> **What is being asked**
Please take the lines from the one holding "left. right. eauto." through the one holding "(st st' : LoaderState) (e_table" in the data below and copy them exactly.

> **Saved data entries**
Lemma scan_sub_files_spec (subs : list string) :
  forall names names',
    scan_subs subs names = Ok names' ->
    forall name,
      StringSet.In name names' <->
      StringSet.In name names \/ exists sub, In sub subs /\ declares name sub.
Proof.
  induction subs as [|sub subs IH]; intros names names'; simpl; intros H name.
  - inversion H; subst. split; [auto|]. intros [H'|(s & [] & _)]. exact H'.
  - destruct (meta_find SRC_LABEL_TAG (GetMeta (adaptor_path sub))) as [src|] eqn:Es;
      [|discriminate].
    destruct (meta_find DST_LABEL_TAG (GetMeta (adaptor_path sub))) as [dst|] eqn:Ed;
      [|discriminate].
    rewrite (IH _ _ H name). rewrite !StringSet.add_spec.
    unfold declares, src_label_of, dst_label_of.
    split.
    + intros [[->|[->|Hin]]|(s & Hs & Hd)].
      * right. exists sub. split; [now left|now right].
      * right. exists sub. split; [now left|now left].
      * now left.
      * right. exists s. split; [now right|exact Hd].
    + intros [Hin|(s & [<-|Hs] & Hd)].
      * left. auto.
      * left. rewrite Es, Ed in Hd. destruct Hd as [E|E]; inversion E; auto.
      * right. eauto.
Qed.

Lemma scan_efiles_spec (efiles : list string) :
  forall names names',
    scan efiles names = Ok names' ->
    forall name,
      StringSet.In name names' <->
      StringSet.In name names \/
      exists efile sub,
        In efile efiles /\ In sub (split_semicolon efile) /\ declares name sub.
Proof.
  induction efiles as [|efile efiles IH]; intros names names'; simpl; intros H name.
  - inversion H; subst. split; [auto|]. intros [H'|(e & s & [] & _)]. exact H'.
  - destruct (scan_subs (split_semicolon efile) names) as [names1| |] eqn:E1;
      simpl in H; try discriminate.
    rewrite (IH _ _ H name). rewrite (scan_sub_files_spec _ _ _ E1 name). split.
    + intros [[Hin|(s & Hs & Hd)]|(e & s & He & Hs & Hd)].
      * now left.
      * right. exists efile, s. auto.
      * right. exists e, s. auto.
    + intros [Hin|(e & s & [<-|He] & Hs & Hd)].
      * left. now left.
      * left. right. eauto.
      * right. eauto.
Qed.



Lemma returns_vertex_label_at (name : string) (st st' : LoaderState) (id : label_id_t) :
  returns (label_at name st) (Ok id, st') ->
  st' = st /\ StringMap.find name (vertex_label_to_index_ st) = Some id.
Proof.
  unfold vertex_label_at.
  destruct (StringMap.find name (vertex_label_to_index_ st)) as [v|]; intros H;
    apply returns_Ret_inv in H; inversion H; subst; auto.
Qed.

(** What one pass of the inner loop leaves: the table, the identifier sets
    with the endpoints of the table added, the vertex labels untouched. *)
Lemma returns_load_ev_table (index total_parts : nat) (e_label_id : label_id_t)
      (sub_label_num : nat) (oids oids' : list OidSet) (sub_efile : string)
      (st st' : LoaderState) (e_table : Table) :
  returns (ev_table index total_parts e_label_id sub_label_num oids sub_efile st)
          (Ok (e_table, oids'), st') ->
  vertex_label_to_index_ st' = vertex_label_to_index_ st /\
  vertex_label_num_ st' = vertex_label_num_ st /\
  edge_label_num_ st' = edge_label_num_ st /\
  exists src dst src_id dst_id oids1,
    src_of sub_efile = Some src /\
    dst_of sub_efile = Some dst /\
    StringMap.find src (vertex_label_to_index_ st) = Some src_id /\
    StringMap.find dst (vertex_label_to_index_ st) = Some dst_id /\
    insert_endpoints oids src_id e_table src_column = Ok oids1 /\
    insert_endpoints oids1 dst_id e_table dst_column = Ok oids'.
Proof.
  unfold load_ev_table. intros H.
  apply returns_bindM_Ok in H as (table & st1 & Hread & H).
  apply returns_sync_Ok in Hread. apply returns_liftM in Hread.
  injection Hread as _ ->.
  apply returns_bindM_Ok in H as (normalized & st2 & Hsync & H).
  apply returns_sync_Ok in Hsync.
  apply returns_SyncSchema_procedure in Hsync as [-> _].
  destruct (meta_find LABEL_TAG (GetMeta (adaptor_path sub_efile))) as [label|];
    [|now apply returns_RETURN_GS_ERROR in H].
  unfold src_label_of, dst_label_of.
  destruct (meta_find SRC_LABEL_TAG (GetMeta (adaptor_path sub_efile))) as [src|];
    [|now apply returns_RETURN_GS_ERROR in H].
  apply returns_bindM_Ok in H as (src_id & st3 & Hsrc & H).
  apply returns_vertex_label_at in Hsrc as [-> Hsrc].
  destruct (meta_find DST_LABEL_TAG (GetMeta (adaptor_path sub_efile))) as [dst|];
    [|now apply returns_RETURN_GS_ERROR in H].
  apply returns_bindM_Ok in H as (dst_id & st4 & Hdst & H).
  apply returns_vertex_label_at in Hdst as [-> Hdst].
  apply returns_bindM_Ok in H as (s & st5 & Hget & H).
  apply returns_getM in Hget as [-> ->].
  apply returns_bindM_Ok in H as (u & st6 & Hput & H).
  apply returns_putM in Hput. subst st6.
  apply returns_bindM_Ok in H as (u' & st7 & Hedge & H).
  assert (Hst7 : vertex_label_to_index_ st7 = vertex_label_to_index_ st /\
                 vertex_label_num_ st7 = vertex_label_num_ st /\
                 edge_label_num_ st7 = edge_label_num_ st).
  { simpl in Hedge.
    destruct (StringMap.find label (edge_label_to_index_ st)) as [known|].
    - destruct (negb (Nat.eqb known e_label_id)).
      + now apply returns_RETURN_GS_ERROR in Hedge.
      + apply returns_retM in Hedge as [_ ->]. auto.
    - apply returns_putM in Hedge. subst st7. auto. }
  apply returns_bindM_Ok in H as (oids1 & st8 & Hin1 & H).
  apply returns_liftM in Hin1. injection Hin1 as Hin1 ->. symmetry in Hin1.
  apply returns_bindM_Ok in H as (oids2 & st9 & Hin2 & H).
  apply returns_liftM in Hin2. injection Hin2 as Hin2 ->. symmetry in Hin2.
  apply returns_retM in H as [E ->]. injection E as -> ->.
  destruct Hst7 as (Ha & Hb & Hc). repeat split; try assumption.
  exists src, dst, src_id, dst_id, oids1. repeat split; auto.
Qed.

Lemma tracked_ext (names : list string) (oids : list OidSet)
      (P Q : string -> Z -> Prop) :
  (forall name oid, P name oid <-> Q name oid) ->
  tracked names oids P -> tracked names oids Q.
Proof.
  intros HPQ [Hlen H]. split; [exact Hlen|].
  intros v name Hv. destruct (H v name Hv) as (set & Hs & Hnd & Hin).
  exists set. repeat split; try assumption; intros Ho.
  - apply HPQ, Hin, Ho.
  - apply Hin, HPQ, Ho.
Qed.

> **Exercise solution**
      * left. right. eauto.
      * right. eauto.
Qed.



Lemma returns_vertex_label_at (name : string) (st st' : LoaderState) (id : label_id_t) :
  returns (label_at name st) (Ok id, st') ->
  st' = st /\ StringMap.find name (vertex_label_to_index_ st) = Some id.
Proof.
  unfold vertex_label_at.
  destruct (StringMap.find name (vertex_label_to_index_ st)) as [v|]; intros H;
    apply returns_Ret_inv in H; inversion H; subst; auto.
Qed.

(** What one pass of the inner loop leaves: the table, the identifier sets
    with the endpoints of the table added, the vertex labels untouched. *)
Lemma returns_load_ev_table (index total_parts : nat) (e_label_id : label_id_t)
      (sub_label_num : nat) (oids oids' : list OidSet) (sub_efile : string)
      (st st' : LoaderState) (e_table : Table) :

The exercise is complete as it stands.